When it comes to equality and 2018, we, of course, have to discuss LGBT+ content as well. This year’s movie choices in this area are the award-winning movie Red Cow that explores the story of teenager Benni who lives in a Jewish settlement in East Jerusalem, she falls deeply in love with a new woman in her life, Yael. Additionally, the short documentary On My Way Out: The Secret Life of Nani and Popi, directed by Brandon Gross and Skyler Gross handles in the context of a married couple that is going through a change when Popi comes out as gay after 65 years of marriage.
The next category in this years’ Jewish Film Festival is True stories, if you want to be blown away, make sure to check out Three Identical Strangers by Tim Wardle’s. It is an almost unbelievable film about triplets separated at birth, brought up by adoptive families, completely unaware that they have two identical brothers, until a chance meeting aged 19. This and the film The Accountant of Auschwitz, directed by Matthew Shoychet examines the case of 94-year-old Oskar Gröning, who, 70 years after the war was charged with the murder of 300,000 Jews are must-sees.

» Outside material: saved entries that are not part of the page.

Lemma chunk_full k : k < full → length (chunk k) = step.
Proof using Hstep Hbatch. intros Hk. unfold chunk. rewrite length_take, length_drop. pose proof (proj1 (full_le (S k)) ltac:(lia)). simpl in *. lia. Qed.
Lemma chunk_last : length (chunk full) < step.
Proof using Hstep Hbatch.
  unfold chunk. rewrite length_take, length_drop. apply Nat.min_lt_iff. right. unfold full. pose proof (Nat.div_mod_eq (length E) step). pose proof (Nat.mod_upper_bound (length E) step). nia.
Qed.
Lemma chunk_from k : k < full → fst <$> last (chunk k) = from_at E (S k * step).
Proof using Hstep Hbatch.
  intros Hk. pose proof (chunk_full k Hk) as Hlen. rewrite last_lookup, Hlen. unfold chunk. rewrite lookup_take_lt, lookup_drop by lia.
  replace (S k * step) with (S (k * step + Nat.pred step)) by lia. done.
Qed.
Lemma chunks_concat k : concat (map chunk (seq 0 k)) = take (k * step) E.
Proof.
  induction k as [|k IH]; [done|]. rewrite seq_S, map_app, concat_app, IH. simpl. rewrite app_nil_r. unfold chunk.
  rewrite Nat.add_comm, <- (take_take_drop E (k * step) step). done.
Qed.
Lemma all_chunks : concat (map chunk (seq 0 (S full))) = E.
Proof using Hstep Hbatch. rewrite chunks_concat. apply take_ge. pose proof (proj1 (Nat.nle_gt _ _) (λ Hle, Nat.nle_succ_diag_l full (proj2 (full_le (S full)) Hle))). lia. Qed.

(** *** What is imported *)
Record imported (store : pruningStore) (I : list utxo) : Prop := {
  im_utxos : ∀ o, ps_importedUTXOs store !! o = (list_to_map I : gmap DomainOutpoint utxoEntry) !! o ≫= encode utxoEntryCodec;
  im_multiset : ∃ m, match ps_importedMultiset store with None => m = ms_New | Some b => decode multisetCodec b = Some m end ∧ ms_equiv m (addAll ms_New I)
}.
Lemma iw_First_spec it : walkable it → advances (iw_First range) it (everything it).
Proof using Hrange.
  intros Hw. destruct (Hw) as (Hc & Hb & Ha & Hib & Hia). unfold everything, iw_First.
  set (b1 := set_index 0 (iw_base it)). set (a1 := Iterator range (toAdd (iw_diff it))).
  set (it1 := {| iw_base := b1; iw_diff := iw_diff it; iw_current := iw_current it; iw_toAdd := iw_toAdd it; iw_isClosed := iw_isClosed it |}).
  set (it3 := {| iw_base := b1; iw_diff := iw_diff it; iw_current := iw_current it; iw_toAdd := a1; iw_isClosed := iw_isClosed it |}).
  assert (uci_First (iw_base it) = (b1, Ret (0 <? zlen (uci_pairs (iw_base it))))) as HF.
  { unfold uci_First. rewrite (bind_ret_l _ _ _ (iw_base it) (iw_base it)) by done. by rewrite Hb. }
  assert (∀ c, walkable {| iw_base := b1; iw_diff := iw_diff it; iw_current := c; iw_toAdd := a1; iw_isClosed := iw_isClosed it |}) as Hw3 by (intros c; split_and!; simpl; try done; lia).
  assert (∃ a, uci_Close (iw_toAdd it) = (a, Ret ())) as [a2 HC].
  { eexists. unfold uci_Close. rewrite (bind_ret_l _ _ _ (iw_toAdd it) (iw_toAdd it)) by done. rewrite Ha. done. }
  assert (∀ rest (k : bool → prog iteratorWithDiff iteratorError bool), advances (k (0 <? zlen (uci_pairs (iw_base it)))) it3 rest →
    advances (let* it := get in if iw_isClosed it then λ s, (s, Crash ExplicitPanic) else let* ne := on_base uci_First in on_toAdd uci_Close ;;*
      modify (λ it, {| iw_base := iw_base it; iw_diff := iw_diff it; iw_current := iw_current it; iw_toAdd := Iterator range (toAdd (iw_diff it)); iw_isClosed := iw_isClosed it |}) ;;* k ne) it rest) as Hrun.
  { intros rest k (it' & Hw' & Hd' & Hres). exists it'. split; [done|]. split; [done|]. rewrite (bind_ret_l _ _ it it it) by done. rewrite Hc, (bind_ret_l _ _ _ _ _ (on_base_run _ it _ _ HF)), (bind_ret_l _ _ _ _ _ (on_toAdd_run uci_Close it1 _ _ HC)). exact Hres. }
  match goal with |- advances (bind get (λ i, _)) it ?rest => apply (Hrun rest (λ ne, if negb ne then if Len (toAdd (iw_diff it)) =? 0 then ret false else iw_Next
      else let* current := on_base uci_Get in modify (set_current current) ;;* if removed (iw_diff it) current then iw_Next else ret true)) end.
  destruct (uci_pairs (iw_base it)) as [|p ps] eqn:Ep.
  - cbn [negb]. rewrite filter_nil. simpl app. change (negb (0 <? zlen [])) with true. cbn iota. destruct (Len (toAdd (iw_diff it)) =? 0) eqn:El.
    + rewrite (range_nil _ El). exists it3. split; [apply Hw3|done].
    + assert (remaining it3 = [] ++ range utxoEntry (toAdd (iw_diff it))) as Hrem by (unfold remaining, ahead; simpl; rewrite Ep; done). simpl in Hrem. rewrite <- Hrem. apply iw_Next_spec, Hw3.
  - assert (0 <? zlen (p :: ps) = true) as -> by (apply Z.ltb_lt; rewrite zlen_cons; pose proof (zlen_nonneg ps); lia). cbn [negb].
    assert (uci_Get b1 = (b1, Ret p)) as HG by (unfold uci_Get; rewrite (bind_ret_l _ _ b1 b1 b1) by done; simpl; by rewrite Hb, Ep).
    assert (remaining (set_current p it3) = filter (keeps (iw_diff it)) ps ++ range utxoEntry (toAdd (iw_diff it))) as Hrem by (unfold remaining, ahead; simpl; by rewrite Ep).
    assert (∀ rest, advances (if removed (iw_diff it) p then iw_Next else ret true) (set_current p it3) rest →
      advances (let* current := on_base uci_Get in modify (set_current current) ;;* if removed (iw_diff it) current then iw_Next else ret true) it3 rest) as Hrun2.
    { intros rest (it' & Hw' & Hd' & Hres). exists it'. split; [done|]. split; [done|]. rewrite (bind_ret_l _ _ _ _ _ (on_base_run uci_Get it3 _ _ HG)). exact Hres. }
    apply Hrun2. destruct (removed (iw_diff it) p) eqn:Er.
    + rewrite filter_cons_False by (unfold keeps; congruence). rewrite <- Hrem. apply iw_Next_spec, Hw3.
    + rewrite filter_cons_True by done. exists (set_current p it3). split; [apply Hw3|]. split; [done|]. simpl app. split; [done|]. by split.
Qed.

Lemma collectRest_spec fuel : ∀ it rest, walkable it → (length rest < fuel)%nat → match rest with [] => True | p :: ps => iw_current it = Some p ∧ remaining it = ps end →
  ∃ it', collectRest fuel (match rest with [] => false | _ => true end) it = (it', Ret (Some <$> rest)).
Proof using Type.
  induction fuel as [|fuel IH]; intros it rest Hw Hf Hrest; [lia|]. cbn [collectRest]. destruct rest as [|p ps]; [by exists it|]. destruct Hrest as [Hcur Hrem].
  rewrite (bind_ret_l iw_Get _ it it (Some p)) by (unfold iw_Get; rewrite (bind_ret_l _ _ it it it) by done; destruct Hw as (-> & _); by rewrite Hcur).
  destruct (iw_Next_spec it Hw) as (it' & Hw' & _ & Hres). rewrite Hrem in Hres. simpl in Hf. destruct (IH it' ps Hw') as (it2 & Hcol); [lia|by destruct ps; [|destruct Hres]|].
  exists it2. assert (iw_Next it = (it', Ret (match ps with [] => false | _ => true end))) as Hn by (by destruct ps; [|destruct Hres]).
  rewrite (bind_ret_l _ _ _ _ _ Hn), (bind_ret_l _ _ _ _ _ Hcol). done.
Qed.

Lemma collect_spec fuel it : walkable it → (length (everything it) < fuel)%nat → ∃ it', collect range fuel it = (it', Ret (Some <$> everything it)).
Proof using Hrange.
  intros Hw Hf. unfold collect. destruct (iw_First_spec it Hw) as (it1 & Hw1 & _ & Hres).
  destruct (collectRest_spec fuel it1 (everything it) Hw1 Hf) as (it2 & Hcol); [by destruct (everything it); [|destruct Hres]|].
  exists it2. assert (iw_First range it = (it1, Ret (match everything it with [] => false | _ => true end))) as Hn by (by destruct (everything it); [|destruct Hres]).
  rewrite (bind_ret_l _ _ _ _ _ Hn). exact Hcol.
Qed.

(** The pairs are those of the set after the diff. *)
Lemma everything_set (U : utxoCollection) it : uci_pairs (iw_base it) ≡ₚ map_to_list U → applicable U (iw_diff it) → everything it ≡ₚ map_to_list (apply_diff U (iw_diff it)).
Proof using Hrange.
  intros Hp [Hsub Hdisj]. unfold everything. set (d := iw_diff it) in *. rewrite (Hrange utxoEntry (toAdd d)), Hp.
  assert (∀ o e, (o, e) ∈ filter (keeps d) (map_to_list U) ↔ (U ∖ toRemove d) !! o = Some e) as Hkeep.
  { intros o e. rewrite list_elem_of_filter, elem_of_map_to_list, lookup_difference_Some. unfold keeps, removed, containsWithDAAScore, Get. simpl. destruct (toRemove d !! o) as [e'|] eqn:Er.
    - split; [|naive_solver]. intros [Hd Hu]. rewrite (lookup_weaken _ _ _ _ Er Hsub) in Hu. injection Hu as <-. by rewrite Z.eqb_refl in Hd.
    - naive_solver. }
  apply NoDup_Permutation; [|apply NoDup_map_to_list|].
  - apply NoDup_app. split_and!; [apply NoDup_filter, NoDup_map_to_list| |apply NoDup_map_to_list]. intros [o e] Hin%Hkeep Ha%elem_of_map_to_list. by eapply map_disjoint_spec.
  - intros [o e]. rewrite elem_of_app, Hkeep, !elem_of_map_to_list. unfold apply_diff. rewrite lookup_union_Some by done. naive_solver.
Qed.
End Walk.
(** Each of the two visits a block with a diff at most once. *)
Definition calculateDiffBetweenPreviousAndCurrentPruningPoints (currentPruningHash : hash) : pruning diff :=
  if bool_decide (currentPruningHash = pm_genesisHash pm) then ret (mkDiff ∅ ∅)
  else
    let* previousPruningHash := onStore (PreviousPruningPoint hashMessageCodec) in
    let* currentPruningGhostDAG := ghostdagOf currentPruningHash in
    let* previousPruningGhostDAG := ghostdagOf previousPruningHash in
    let* s := get in
    let fuel := Datatypes.S (2 * size (us_utxoDiffs (rs_stores (vs_resolve (pn_virtual s))))) in
    let* diffs := climbLoop fuel currentPruningHash previousPruningHash (blueWork currentPruningGhostDAG) (blueWork previousPruningGhostDAG) [] [] in
    let* oldDiff := accumulated (fst diffs) in
    let* newDiff := accumulated (snd diffs) in
    onVirtual (onResolve (DiffFrom oldDiff newDiff)).

(** [utxoSetIterator]: the entries in the order of the database, each of which is deserialized *)
Fixpoint multisetOf (entries : list (DomainOutpoint * bytes)) (utxoSetMultiset : muhash) : outcome storeError muhash :=
  match entries with
  | [] => Ret utxoSetMultiset
  | (outpoint, serializedUTXOEntry) :: rest =>
      match decode utxoEntryCodec serializedUTXOEntry with
      | None => Fail ErrDeserialize
      | Some entry => multisetOf rest (ms_Add utxoSetMultiset (SerializeUTXO entry outpoint))
      end
  end.

Definition validateUTXOSetFitsCommitment (pruningPointHash : hash) : pruning unit :=
  let* utxoSetMultiset := onStore (let* store := get in lift_outcome (multisetOf (cursor (ps_pruningPointUTXOSet store)) ms_New)) in
  let utxoSetHash := ms_Hash utxoSetMultiset in
  let* header := onVirtual (onConsensus (reading HeaderGhostdag (λ cs, Get (cs_headers cs) pruningPointHash))) in
  if negb (bool_decide (hd_utxoCommitment header = utxoSetHash)) then fail ErrUTXOSetMismatch else ret ().

(** [staging.CommitAllChanges]: what was staged is what the readers saw. *)
Definition updatePruningPoint : pruning unit :=
  let* pruningPoint := onStore (PruningPoint hashMessageCodec) in
  let* utxoSetDiff := calculateDiffBetweenPreviousAndCurrentPruningPoints pruningPoint in
  onStore (UpdatePruningPointUTXOSet rangeOutpoint utxoEntryCodec utxoSetDiff) ;;*
  (if pm_shouldSanityCheckPruningUTXOSet pm then validateUTXOSetFitsCommitment pruningPoint else ret ()) ;;*
  deletePastBlocks pruningPoint ;;*
  onStore FinishUpdatingPruningPointUTXOSet.

Definition UpdatePruningPointIfRequired : pruning unit :=
  let* hadStartedUpdatingPruningPointUTXOSet := onStore HadStartedUpdatingPruningPointUTXOSet in
  if negb hadStartedUpdatingPruningPointUTXOSet then ret () else updatePruningPoint.
End Manager.
End PruningManager.
(** Without a pruning point the genesis block is staged. *)
Lemma save_genesis_run (s : pruningState) : has (ps_pruningPoint (pn_store s)) = false →
  ∃ store', savePruningPoint pm c (pm_genesisHash pm) s = (put_store store' s, Ret ()) ∧ point_of store' = point_of (pn_store s) ∧ has (ps_pruningPoint store') = true ∧
    candidate_of store' = candidate_of (pn_store s) ∧ previous_of store' = previous_of (pn_store s) ∧ ps_startUpdating store' = true ∧ ps_updating store' = ps_updating (pn_store s) ∧
    ps_pruningPointUTXOSet store' = ps_pruningPointUTXOSet (pn_store s).
Proof using Type.
  intros Hh. unfold savePruningPoint. rewrite bool_decide_eq_true_2 by done. rewrite bind_ret. rewrite (bind_ret_l _ _ _ _ () (onStore_run _ _ _ _ eq_refl)), (onStore_run _ _ _ () eq_refl).
  eexists. split; [done|]. unfold point_of at 2. rewrite Hh. done.
Qed.
End Answers.

(** ** The update of the pruning point *)
Section Update.
Context `{Libs} `{MuHash}.
Variables (pm : pruningManager) (c : codec hash) (v : virtualState).
Abbreviation root := (pm_genesisHash pm).
Abbreviation d := (reachabilityDataStore (dt_reachabilityManager (dtm_of (consensus_of v)))).
Abbreviation gd := (ghostdag_of (consensus_of v)).
Abbreviation score x := (blueScore (dataOf gd x)).
Abbreviation finality x := (finalityScore pm (blueScore (dataOf gd x))).
Hypothesis Hok : chains_ok root v.
Hypothesis Hinterval : 0 < pm_finalityInterval pm.

(** The first block of a finality interval on its chain *)
Definition first_of_interval (x : hash) : Prop := x = root ∨ ∃ p, parent_of d x = Some p ∧ finality p < finality x.

(** What a syncing node asks of a pruning point, seen from the tip of the headers *)
Definition acceptable (tip x : hash) : Prop := x = root ∨ tree_anc d x tip ∧ pm_pruningDepth pm ≤ score tip - score x ∧ first_of_interval x.

Lemma root_parentless : parent_of d root = None.
Proof using Hok.
  destruct (parent_of d root) as [p|] eqn:Hp; [|done]. pose proof (ck_score _ _ Hok _ _ Hp). pose proof (tree_parent _ _ (ck_tree _ _ Hok) _ _ Hp) as [Hd _].
  pose proof (proj1 (score_anc _ _ Hok _ _ (root_anc _ _ (ck_tree _ _ Hok) p Hd))). lia.
Qed.
(* ===== verification/PruningProps.v ===== *)
(** * Properties of the pruning manager

    The pruning point that is chosen is one that other nodes accept, the deletion takes away exactly the past, and an update that runs to its end
    leaves the UTXO set of the new pruning point. *)
From S2P Require Import Prelude Externalapi UtxoDiff ScriptNum ScriptStack OpcodeTable Script Hashing SigCache Opcode Engine.
From S2P Require Import OpcodeSafety EngineSafety SigSpec CacheTransparency.
From S2P Require Import Interval ReachabilityData Reachability ReachabilityTree ReachabilityAdd Reindex DagTopology Block Merkle Ghostdag GhostdagOrder GhostdagColour Heap Window DifficultyManager Traversal HeaderValidation HeaderSafety TransactionValidator TransactionSafety PastUtxo UtxoAcceptance PastUtxoSpec Coinbase VerifyUtxo Supply ResolveStatus UtxoDiffChain ResolveSpec VirtualBlock VirtualSpec VirtualParents VirtualSelect VirtualProps.
From S2P Require Import Stores ConsensusStores ChainStore PruningStore UtxoSync UtxoSerialization StoreProps PruningManager PruningSpec PruningDelete.
Import Interval Store Reachability TransactionHashing SigCache Opcode BlockHeap Ghostdag DifficultyManager DagTopology Traversal Header HeaderValidation TransactionValidator PastUtxo VerifyUtxo ResolveStatus VirtualBlock Cell Pruning PruningManager.
Local Open Scope Z_scope.
Local Open Scope prog_scope.

Abbreviation hash := (list Z) (only parsing).
Abbreviation bytes := (list Z) (only parsing).

(** ** The sanity check *)
Section Commitment.
Context `{Libs} `{MuHashOk}.
Variable ec : codec utxoEntry.

Lemma multisetOf_spec l : ∀ U V acc, NoDup l.*1 → (∀ o, (list_to_map l : gmap DomainOutpoint bytes) !! o = U !! o ≫= encode ec) → (∀ o e, U !! o = Some e → codable ec e) →
  V ##ₘ U → ms_equiv acc (ms_of V) → ∃ m, multisetOf ec l acc = Ret m ∧ ms_equiv m (ms_of (V ∪ U)).
Proof using Type*.
  induction l as [|[o b] l IH]; intros U V acc Hnd HU Hcod Hdis Hacc; cbn [multisetOf].
  - exists acc. split; [done|]. assert (U = ∅) as ->; [|by rewrite (right_id_L ∅ (∪))]. apply map_empty. intros o. specialize (HU o). simpl in HU. rewrite lookup_empty in HU.
    destruct (U !! o) as [e|] eqn:E; [|done]. destruct (Hcod o e E) as (b & Hb & _). simpl in HU. by rewrite Hb in HU.
  - apply NoDup_cons in Hnd as [Ho Hnd]. pose proof (HU o) as Hb. simpl in Hb. rewrite lookup_insert_eq in Hb. destruct (U !! o) as [e|] eqn:E; [|done]. simpl in Hb.
    destruct (Hcod o e E) as (b' & Hb' & Hd). rewrite Hb' in Hb. injection Hb as <-. rewrite Hd.
    assert (V !! o = None) as HV by (by eapply map_disjoint_Some_r).
    destruct (IH (delete o U) (<[o := e]> V) (ms_Add acc (SerializeUTXO e o))) as (m & Hm & Heq); [done| | | | |].
    + intros o'. destruct (decide (o' = o)) as [->|Hne]; [rewrite lookup_delete_eq; by apply not_elem_of_list_to_map_1|]. rewrite lookup_delete_ne by done. rewrite <- HU. simpl. by rewrite lookup_insert_ne.
    + intros o' e' He'. apply lookup_delete_Some in He' as [_ He']. by eapply Hcod.
    + apply map_disjoint_insert_l. split; [apply lookup_delete_eq|]. by apply map_disjoint_delete_r.
    + rewrite Hacc. symmetry. by apply ms_of_insert.
    + exists m. split; [done|]. rewrite Heq. replace (<[o := e]> V ∪ delete o U) with (V ∪ U); [done|]. apply map_eq. intros o'.
      destruct (decide (o' = o)) as [->|Hne]; [rewrite (lookup_union_r _ _ _ HV), E; symmetry; apply lookup_union_Some_l, lookup_insert_eq|].
      rewrite !lookup_union, lookup_insert_ne, lookup_delete_ne by done. done.
Qed.
End Commitment.

(** ** The whole update *)
Section Whole.
Context `{Libs} `{MuHashOk}.
Variables (pm : pruningManager) (range : ∀ A, gmap DomainOutpoint A → list (DomainOutpoint * A)) (cursor : gmap DomainOutpoint bytes → list (DomainOutpoint * bytes))
  (ec : codec utxoEntry) (hc : codec hash).

(** The UTXO set that the store has for the pruning point *)
Definition serves (store : pruningStore) (U : utxoCollection) : Prop := ∀ o, ps_pruningPointUTXOSet store !! o = U !! o ≫= encode ec.

Lemma validate_run s U x header : serves (pn_store s) U → (∀ o e, U !! o = Some e → codable ec e) → (∀ m, cursor m ≡ₚ map_to_list m) →
  cs_headers (consensus_of (pn_virtual s)) !! x = Some header → hd_utxoCommitment header = ms_Hash (ms_of U) →
  validateUTXOSetFitsCommitment cursor ec x s = (s, Ret ()).
Proof using Type*.
  intros HU Hcod Hcur Hh Hc. unfold validateUTXOSetFitsCommitment. set (set := ps_pruningPointUTXOSet (pn_store s)).
  destruct (multisetOf_spec ec (cursor set) U ∅ ms_New) as (m & Hm & Heq); [rewrite Hcur; apply NoDup_fst_map_to_list| |done|apply map_disjoint_empty_l|done|].
  { intros o. rewrite <- HU. fold set. f_equal. transitivity (list_to_map (map_to_list set) : gmap DomainOutpoint bytes); [|apply list_to_map_to_list].
    apply list_to_map_proper; [rewrite Hcur; apply NoDup_fst_map_to_list|apply Hcur]. }
  rewrite (left_id_L ∅ (∪)) in Heq. rewrite (bind_ret_l _ _ s s m).
  2:{ unfold onStore. rewrite (bind_ret_l _ _ (pn_store s) (pn_store s) (pn_store s)) by done. fold set. rewrite Hm. simpl. by destruct s. }
  rewrite (bind_ret_l _ _ s s header); [rewrite bool_decide_eq_true_2; [done|by rewrite Hc, Heq]|].
  apply onVirtual_read, onConsensus_read. unfold reading, Get. by rewrite Hh.
Qed.

Variables (entryAt : DomainOutpoint → Z → utxoEntry) (dag_parents : list Z → list (list Z)) (root : list Z).

(** An update is pending: the pruning point moved from [pp] to [pp'], whose UTXO sets are [U] and [U'], and the node has the UTXO set [U], or what an update
    that was interrupted left of it. *)
Record update_pending (s : pruningState) (pp pp' : hash) (U U' : utxoCollection) : Prop := {
  ap_point : has (ps_pruningPoint (pn_store s)) = true ∧ point_of pm hc (pn_store s) = Some pp' ∧ pp' ≠ pm_genesisHash pm;
  ap_previous : previous_of hc (pn_store s) = Some pp;
  ap_sets : coherent entryAt (rs_stores (vs_resolve (pn_virtual s))) ∧ between (pn_virtual s) pp pp' U U';
  ap_serves : agrees ec (ps_pruningPointUTXOSet (pn_store s)) U U';
  ap_codable o e : U' !! o = Some e → codable ec e;
  ap_commitment : ∃ header, cs_headers (consensus_of (pn_virtual s)) !! pp' = Some header ∧ hd_utxoCommitment header = ms_Hash (ms_of U')
}.

(** The DAG in which the past of [pp'] is deleted *)
Record deletable (v : virtualState) (pp' : hash) (virtualParents : list hash) : Prop := {
  de_prunable : prunable dag_parents root v;
  de_point : pp' ∈ dom (reachabilityDataStore (dt_reachabilityManager (dtm_of (consensus_of v)))) ∧ rs_statuses (vs_resolve v) !! pp' ≠ Some StatusHeaderOnly;
  de_virtual : br_Parents <$> dt_blockRelationStore (dtm_of (consensus_of v)) !! VirtualBlockHash = Some virtualParents;
  de_parents x : x ∈ virtualParents → x ∈ dom (reachabilityDataStore (dt_reachabilityManager (dtm_of (consensus_of v))));
  de_tips x : x ∈ vs_tips v → x ∈ dom (reachabilityDataStore (dt_reachabilityManager (dtm_of (consensus_of v)))) ∧ rs_statuses (vs_resolve v) !! x ≠ Some StatusHeaderOnly
}.

Hypothesis Hrange : enumerates range.
Hypothesis Hcursor : ∀ m, cursor m ≡ₚ map_to_list m.

Lemma updatePruningPoint_spec s pp pp' U U' virtualParents : update_pending s pp pp' U U' → deletable (pn_virtual s) pp' virtualParents →
  ∃ store' v', updatePruningPoint pm range cursor ec hc s = (put_virtual v' (put_store store' s), Ret ()) ∧
    serves store' U' ∧ ps_updating store' = false ∧ point_of pm hc store' = Some pp' ∧ past_deleted pm dag_parents (pn_virtual s) pp' virtualParents v'.
Proof using Type*.
  intros [(Hh & Hp & Hne) Hprev (Hco & Hbt) Hserve Hcod (header & Hhd & Hcm)] [Hpr [Hpn Hpb] Hvp Hvpn Htips]. set (v := pn_virtual s) in *. unfold updatePruningPoint.
  destruct (PruningPoint_run pm hc (pn_store s) pp' Hh Hp) as (st1 & Hrun1 & Hs1). rewrite (bind_ret_l _ _ _ _ _ (onStore_run _ _ _ _ Hrun1)). set (s1 := put_store st1 s).
  destruct (calculateDiff_spec pm entryAt v Hco hc s1 pp pp' U U' eq_refl Hne) as (st2 & d & Hrun2 & Hs2 & Ha & Hcan & Hset); [simpl; by rewrite (sa_previous _ _ _ _ Hs1)|done|].
  rewrite (bind_ret_l _ _ _ _ _ Hrun2). simpl in Hs2. assert (same_answers pm hc (pn_store s) st2) as Hs by (by transitivity st1).
  destruct (UpdatePruningPointUTXOSet_set range ec Hrange d st2 U) as (m & Hrun3 & Hm); [rewrite Hset, (sa_set _ _ _ _ Hs); exact Hserve|by rewrite Hset|]. rewrite Hset in Hm.
  set (st3 := put_utxoSet (λ _, m) st2) in *. set (s3 := put_store st3 s). rewrite (bind_ret_l _ _ (put_store st2 s1) s3 ()) by exact (onStore_run _ (put_store st2 s1) _ _ Hrun3).
  assert ((if pm_shouldSanityCheckPruningUTXOSet pm then validateUTXOSetFitsCommitment cursor ec pp' else ret ()) s3 = (s3, Ret ())) as Hcheck.
  { destruct (pm_shouldSanityCheckPruningUTXOSet pm); [|done]. by apply (validate_run s3 U' pp' header). }
  rewrite (bind_ret_l _ _ _ _ _ Hcheck). destruct (deletePastBlocks_spec pm dag_parents root v pp' virtualParents Hpr Hpn Hpb Hvpn Hvp Htips s3 eq_refl) as (v' & Hrun4 & Hdel).
  rewrite (bind_ret_l _ _ _ _ _ Hrun4). rewrite (onStore_run _ _ _ () eq_refl). eexists _, v'. split; [done|]. split; [done|]. split; [done|]. split; [|done].
  change (point_of pm hc st2 = Some pp'). by rewrite (sa_point _ _ _ _ Hs).
Qed.

(** Stopping after any of the writes of the update leaves it pending. *)
Lemma interrupted_pending s pp pp' U U' : update_pending s pp pp' U U' →
  ∃ s1 d, calculateDiffBetweenPreviousAndCurrentPruningPoints pm hc pp' s = (s1, Ret d) ∧
    ∀ n, ∃ store', interruptedUpdate range ec n d (pn_store s) = (store', Ret ()) ∧ update_pending (put_store store' s) pp pp' U U'.
Proof using Hrange.
  intros [(Hh & Hp & Hne) Hprev (Hco & Hbt) Hserve Hcod Hcm]. destruct (calculateDiff_spec pm entryAt (pn_virtual s) Hco hc s pp pp' U U' eq_refl Hne Hprev Hbt) as (st & d & Hrun & _ & Ha & Hcan & Hset).
  eexists _, d. split; [done|]. intros n. destruct (interruptedUpdate_agrees range ec Hrange n d (pn_store s) U Ha Hcan) as (m & Hint & Hag); [by rewrite Hset|by rewrite Hset|].
  eexists. split; [done|]. rewrite Hset in Hag. by split.
Qed.

Lemma UpdatePruningPointIfRequired_run s : UpdatePruningPointIfRequired pm range cursor ec hc s = if ps_updating (pn_store s) then updatePruningPoint pm range cursor ec hc s else (s, Ret ()).
Proof using Type.
  unfold UpdatePruningPointIfRequired. rewrite (bind_ret_l _ _ s s (ps_updating (pn_store s))) by (by destruct s as [? [] ?]). by destruct (ps_updating (pn_store s)).
Qed.
End Whole.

In the category of Big Names Sam Pollard’s documentary, Sammy David Jnr: I’ve Gotta Be Me tells how he conquered Hollywood, Broadway and Las Vegas; and fought bigotry all his life. Sammy Davis Junior started out as an entertainer at the age of three, converting to Judaism after an accident. Sounds interesting and we are looking forward to hearing more about this film.
Last but not least there is the Looking for laughs category, with multiple entertaining looking movies. Starting with Humor Me, featuring Elliot Gould, about Nate, once a promising playwright, who ends up living at his dad’s retirement home in New Jersey where he finally manages to climb out of his midlife funk. Another one is the film Longing, a “moving but hilarious” black comedy about a man who learns that he had a son who he never met.
We are sure there are many interesting and fascinating movies premiering at this year’s Jewish Film Festival that will reach a wide audience.